I could feel myself getting angry as she looked me in the eyes and said, “Jenny, why do you keep going back to a dog who has consistently shown you they want nothing to do with you? This is not about the dog. It’s not the dog’s fault anymore. It’s yours. You are the one that keeps going back. You are doing something insane. You are responsible for your own hurt.”

When you are in real therapy, those are the kind of sessions that make you get back in your car and claw at your steering wheel, punch the seat next to you, scream profanity, and then drive to Taco Bell to gorge on something nasty and horrible for you.

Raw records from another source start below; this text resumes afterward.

(** X8. In a trace whose site names are pairwise distinct, a site that is
    not of type "sample", or that is pruned as a subsample site, is stored
    unchanged after the call. *)
Theorem unvisited_site_after_call tr name node :
  NoDup (map fst tr) →
  lookup_site name tr = Some node →
  type node ≠ "sample"%string ∨ site_is_subsample node = true →
  lookup_site name (snd (terms_from_trace site_is_subsample tr)) = Some node.
Proof.
  intros Hnd Hl Hskip. unfold terms_from_trace.
  destruct (loop_store site_is_subsample
              (prune_subsample_sites site_is_subsample tr)
              (prune_keys_NoDup site_is_subsample tr Hnd) terms_init tr)
    with (name := name) (node := node) as [Hsame|(Ht & Hsub & _)].
  - intros k nd Hin.
    apply list_elem_of_In, filter_In in Hin as [Hin Hsub].
    apply list_elem_of_In in Hin. simpl in Hsub.
    split; [apply lookup_site_elem_of; assumption|].
    destruct (site_is_subsample nd); [discriminate|reflexivity].
  - exact Hl.
  - exact Hsame.
  - destruct Hskip as [Hne|Hsub']; [contradiction|congruence].
Qed.

(** X9. In a trace none of whose visited sample sites has an active
    replay (a guide trace), the shared scale stays [to_funsor(1.)] and,
    names being pairwise distinct, every visited sample site ends with its
    [log_prob] multiplied by its own scale. *)
Theorem no_replay_default_scaling tr :
  NoDup (map fst tr) →
  (∀ name node,
     (name, node) ∈ sample_sites site_is_subsample tr →
     default false (replay_active node) = false) →
  scale (fst (terms_from_trace site_is_subsample tr)) = to_funsor 1
  ∧ ∀ name node,
      (name, node) ∈ sample_sites site_is_subsample tr →
      lookup_site name (snd (terms_from_trace site_is_subsample tr))
      = Some (imul_log_prob node).
Proof.
  intros Hnd Hguide.
  assert (∀ i : nat,
            common_scale_at (sample_sites site_is_subsample tr) i = false)
    as Hnone.
  { intros i. unfold common_scale_at.
    destruct (sample_sites site_is_subsample tr !! i) as [[name node]|] eqn:Hi;
      [|reflexivity].
    unfold common_scale_test. rewrite (Hguide name node); [reflexivity|].
    apply list_elem_of_lookup. eauto. }
  split.
  - rewrite terms_from_trace_fold.
    apply (scale_last_wins _ (sample_sites_sample site_is_subsample tr)).
    exact Hnone.
  - intros name node Hin.
    apply list_elem_of_lookup in Hin as [i Hi].
    rewrite (stored_after_call tr i name node Hnd Hi), Hnone. reflexivity.
Qed.
End trace_after_call.

(** * Further properties of the ELBO expression *)

Section elbo_structure.
Context {F : Type} `{!Funsor F}.
Variable site_is_subsample : Node F → bool.

Implicit Types (guide_terms model_terms : Terms F) (costs : list F).

Lemma contracted_uncontracted_perm (mv : gset string) (factors : list F) :
  contracted mv factors ++ uncontracted mv factors ≡ₚ factors.
Proof.
  unfold contracted, uncontracted.
  induction factors as [|f rest IH]; simpl; [reflexivity|].
  rewrite !filter_cons.
  destruct (decide (inputs f ∩ mv = ∅)) as [He|Hne].
  - rewrite decide_False by tauto.
    rewrite <- Permutation_middle. constructor. exact IH.
  - rewrite decide_True by exact Hne. simpl. constructor. exact IH.
Qed.

(** X10. The split of the model's [log_factors] loses and repeats
    nothing: the contracted factors followed by the uncontracted ones are a
    permutation of the list that was split; every contracted factor has an
    input among the measure variables and no uncontracted factor has. *)
Theorem partition_keeps_every_factor (measure_vars : gset string)
    (factors : list F) :
  let parts := partition_factors measure_vars factors in
  fst parts ++ snd parts ≡ₚ factors
  ∧ Forall (λ f, measure_vars ∩ inputs f ≠ ∅) (fst parts)
  ∧ Forall (λ f, measure_vars ∩ inputs f = ∅) (snd parts).
Proof.
  intros parts. subst parts. unfold partition_factors.
  rewrite partition_fold. simpl.
  split; [apply contracted_uncontracted_perm|].
  unfold contracted, uncontracted.
  split; apply Forall_forall; intros f Hf;
    apply list_elem_of_filter in Hf as [Hf _];
    rewrite (comm_L (∩)); exact Hf.
Qed.

Lemma contracted_empty (factors : list F) : contracted ∅ factors = [].
Proof.
  unfold contracted. induction factors as [|f rest IH]; [reflexivity|].
  rewrite filter_cons, decide_False; [exact IH|].
  intros Hne. apply Hne. apply (right_absorb_L ∅ (∩)).
Qed.

Lemma uncontracted_empty (factors : list F) : uncontracted ∅ factors = factors.
Proof.
  unfold uncontracted. induction factors as [|f rest IH]; [reflexivity|].
  rewrite filter_cons, decide_True by apply (right_absorb_L ∅ (∩)).
  f_equal. exact IH.
Qed.

Lemma omap_all_none {A B : Type} (f : A → option B) (l : list A) :
  (∀ a, a ∈ l → f a = None) → omap f l = [].
Proof.
  induction l as [|a l IH]; intros Hnone; simpl; [reflexivity|].
  rewrite (Hnone a) by left.
  apply IH. intros b Hb. apply Hnone. right. exact Hb.
Qed.

Lemma terms_without_log_measure (tr : Trace F) :
  (∀ name node,
     (name, node) ∈ sample_sites site_is_subsample tr →
     NodeFunsor.log_measure (funsor node) = None) →
  log_measures (fst (terms_from_trace site_is_subsample tr)) = []
  ∧ measure_vars (fst (terms_from_trace site_is_subsample tr)) = ∅.
Proof.
  intros Hnone. rewrite terms_from_trace_fold. split.
  - rewrite fold_log_measures by apply sample_sites_sample. simpl.
    apply omap_all_none. intros [name node] Hin. apply (Hnone name node Hin).
  - apply leibniz_equiv, elem_of_equiv_empty. intros x Hx.
    destruct (fold_measure_vars_origin _ _ x
                (sample_sites_sample site_is_subsample tr) Hx)
      as [Hinit|(name & node & Hin & [m Hm] & _)].
    + simpl in Hinit. apply not_elem_of_empty in Hinit. exact Hinit.
    + rewrite (Hnone name node Hin) in Hm. discriminate.
Qed.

Therapy is hard. It is the hard road. It is the high road. It is the road less traveled for a reason.

IT SUCKS

Essentially what this lady told me was this:  There are these people in your life who are consistently the same. Be it lazy. Angry. Mean. Or uninterested in you. People that don’t love you the way you want to be loved. They are consistent, yet you keep hoping they will change. You keep hoping for a different outcome. You keep hoping their behavior will magically transform itself out of their love for you. You keep walking into these people and relationships with unrealistic expectations. You really think, deep down inside, that one day things will be different. And when they aren’t, when the dog barks at you and tries to bite your fingers off, you get mad at the dog all over again and end up hurt. You are constantly hurt because you refuse to accept reality. Your expectations are based on your own faulty wishes.

So do you want this to be your life?

Creeping up to a fence every single day hoping that today you won’t lose your fingers?  Or will you accept these people and situations for what they are and change your expectations of them?